Hundreds of Air Canada flight attendants are on strike, and the government has stepped in to urge an end to the disruption through arbitration. Labour officials directed the country’s industrial relations board to seek a return to work in order to safeguard the public interest and maintain orderly flows of travel. The strike has brought roughly 700 flights a day to a halt, with Air Canada normally carrying about 130,000 passengers daily. The state can appoint an ombudsperson to mediate, and Air Canada has asked for government involvement. By mid-August, travelers were told not to go to airports without a confirmed departure, and the aim was to normalise service over a matter of days. The disturbance largely spares Air Canada Jazz, PAL Airlines, and Air Canada Express. The union CUPE reports overwhelming support (99.7%) for the strike as flight attendants seek a substantial pay rise; presently they are paid only for the hours they fly, while ground duties remain unpaid. Air Canada has offered a 38% total wage increase over four years; the union rejects it, arguing that an 8% raise in the first year is far too modest given inflation.
What is happening here is a living portrait of how the mechanisms by which a modern economy coordinates countless individual plans are endangered when authority crowds out the very process that reveals truth about costs, productivity, and value. The strike and the political meddling to end it showcase a recurring temptation: to substitute gilt-edged assurances and centralized decision-making for the slow, imperfect, but vastly more informed adjustments that arise from voluntary bargaining among dispersed actors. The price system, which in its quiet way translates every scarce resource into information about what must be produced and at what cost, is an instrument of knowledge far grander than any board or minister’s decree. When the state claims the power to set or hurry a settlement, it crowds out the signals that would otherwise guide airlines, workers, and customers toward arrangements that reflect actual productivity and scarcity.

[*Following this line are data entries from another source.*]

Section message.
(** Message type, header TEID, clock and time stamp of the packet. *)
Context (mt hteid time_now : Z) (time : timeval).

Definition print_address (a : string) (s : ie_state) : ie_state :=
  if mt =? GTPV1_MT_CREATE_PDP_CONTEXT_RESPONSE then
    IeState (take_imsi hteid (slots s)).2 (imsistr s)
      (printed s +:+ time_columns time +:+ a +:+
        match (take_imsi hteid (slots s)).1 with Some i => "," +:+ i | None => "" end +:+ newline)
  else IeState (slots s) (imsistr s) (printed s +:+ time_columns time +:+ a +:+ newline).

Definition store_element (e : element) (s : ie_state) : ie_state :=
  if mt =? GTPV1_MT_CREATE_PDP_CONTEXT_REQUEST
  then IeState (store_imsi time_now (word32 (el_body e) 0) (imsistr s) (slots s)) (imsistr s)
         (printed s)
  else s.

(** One element, on the list of elements. *)
Definition imsieua_step (s : ie_state) (e : element) : ie_state :=
  if el_type e =? GTPV1_IE_IMSI then IeState (slots s) (octets_text (el_body e)) (printed s) else
  if el_type e =? GTPV1_IE_TEI_CONTROL_PLANE then store_element e s else
  if (el_type e =? GTPV1_IE_END_USER_ADDRESS) && (2 <? blen (el_body e))
  then print_address (dotted (el_body e) 2) s else s.

Lemma store_imsi_full teid str sls : existsb (usable time_now) sls = false ->
  store_imsi time_now teid str sls = sls.
Proof.
  induction sls as [|sl r IH]; [done|]. cbn. intros [Hu Hr]%orb_false_iff.
  by rewrite Hu, IH.
Qed.

Lemma imsieua_visit_element opts len data pre e post s :
  data = pre ++ encode_element e ++ post -> element_ok e -> printable e ->
  imsieua_visit (Gtpv1hdr opts 0 GTP_V1_TYPEVER mt len hteid) time_now time data s (el_type e)
    (blen pre) = Ok (imsieua_step s e).
Proof.
  intros Hd He [Hpi Hpe]. destruct (tv_body_length e He) as [Himsi Hteid].
  unfold imsieua_visit, visit_imsi, visit_teidcp, visit_eua, imsieua_step.
  destruct (Z.eqb_spec (el_type e) GTPV1_IE_IMSI) as [Hi|Hi].
  { rewrite (imsi_of_element data pre e post Hd) by (rewrite ?Hi; auto; reflexivity).
    rewrite Hi. cbn [mbind res_bind]. rewrite imsi2str_text by (by try apply Himsi; try (unfold GTPV1_IMSI_LENGTH; lia)).
    rewrite bool_decide_eq_true_2 by (by apply Hpi). done. }
  cbn [mbind res_bind mret res_ret].
  destruct (Z.eqb_spec (el_type e) GTPV1_IE_TEI_CONTROL_PLANE) as [H2|H2].
  { rewrite H2. cbn [andb message_type]. unfold store_element.
    destruct (mt =? GTPV1_MT_CREATE_PDP_CONTEXT_REQUEST); [|done].
    destruct (existsb (usable time_now) (slots s)) eqn:Hu.
    - rewrite (teid_of_element data pre e post Hd He) by (rewrite ?H2; auto; reflexivity). done.
    - rewrite store_imsi_full by done. by destruct s. }
  cbn [andb mbind res_bind mret res_ret].
  destruct (Z.eqb_spec (el_type e) GTPV1_IE_END_USER_ADDRESS) as [H3|H3]; [|done].
  specialize (Hpe H3). assert (Hty : GTPV1_FIRST_TLV_IE <= el_type e)
    by (rewrite H3; discriminate).
  rewrite (eua_of_element data pre e post Hd He Hty).
  cbn [mbind res_bind]. unfold GTPV1_EUA_NO_ADDRESS_LENGTH.
  destruct (Z.ltb_spec 2 (blen (el_body e))); [|done].
  rewrite (dotted_of_element data pre e post Hd Hty) by lia.
  cbn [andb mbind res_bind message_type gtp_teid]. unfold print_address, time_columns.
  destruct (mt =? _); [|by rewrite !str_app_assoc].
  destruct (take_imsi hteid (slots s)) as [f sl']. cbn. by rewrite !str_app_assoc.
Qed.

The union’s demand—ground work paid as part of a worker’s overall contribution, and a wage structure tied to value created rather than hours logged—speaks to a fundamental truth: living standards depend on sustainable increases in productivity. If the proposed 38% over four years can be financed only by inflating prices or increasing debt, then the very inflation that the union rightly frets against will erode the real purchasing power that wage gains seek to preserve. A wage increase is not an isolated act; it reverberates through prices, schedules, investment, and employment. In a market process, such effects are revealed not by fiat, but by the delicate adjustment of supply and demand across countless corners of the economy. To immunize a single industry from those adjustments—whether by arbitration, order, or emergency decree—renders the whole system more brittle, less capable of absorbing shocks, and less capable of learning what works.
There is a noble instinct in the call for “industrial peace,” but peace achieved by coercive settlement is fragile and misleading. It is peace of a kind that postpones the confrontation of real trade-offs between pay, productivity, and prices. The correct impulse is to trust that firms and workers, left to negotiate within the framework of law and the guidance of honest, transparent information, will discover more durable arrangements than a government blueprint can conjure. The temptation to substitute central direction for decentralized discovery is ancient and persistent; it has always proven ill-suited to the demands of a dynamic economy where knowledge is dispersed, local, and constantly evolving.
If this episode teaches anything, it should be that the strength of a free society lies not in the absence of conflict but in the resilience of voluntary cooperation under the rule of law. Arbitration can be a tool, but it cannot substitute for the signals that determine what is affordable, sustainable, and just in a world of limited resources and shifting circumstances. The path to enduring prosperity—and to reliable service for travelers and workers alike—requires anchored incentives, clear accountability, and a willingness to let wages, hours, and duties adjust in light of real-world productivity. In the end, it is the free interplay of prices, contracts, and competitive pressures—not the equilibrium imposed from above—that preserves both the liberty of individuals and the continuity of the services upon which a modern society depends.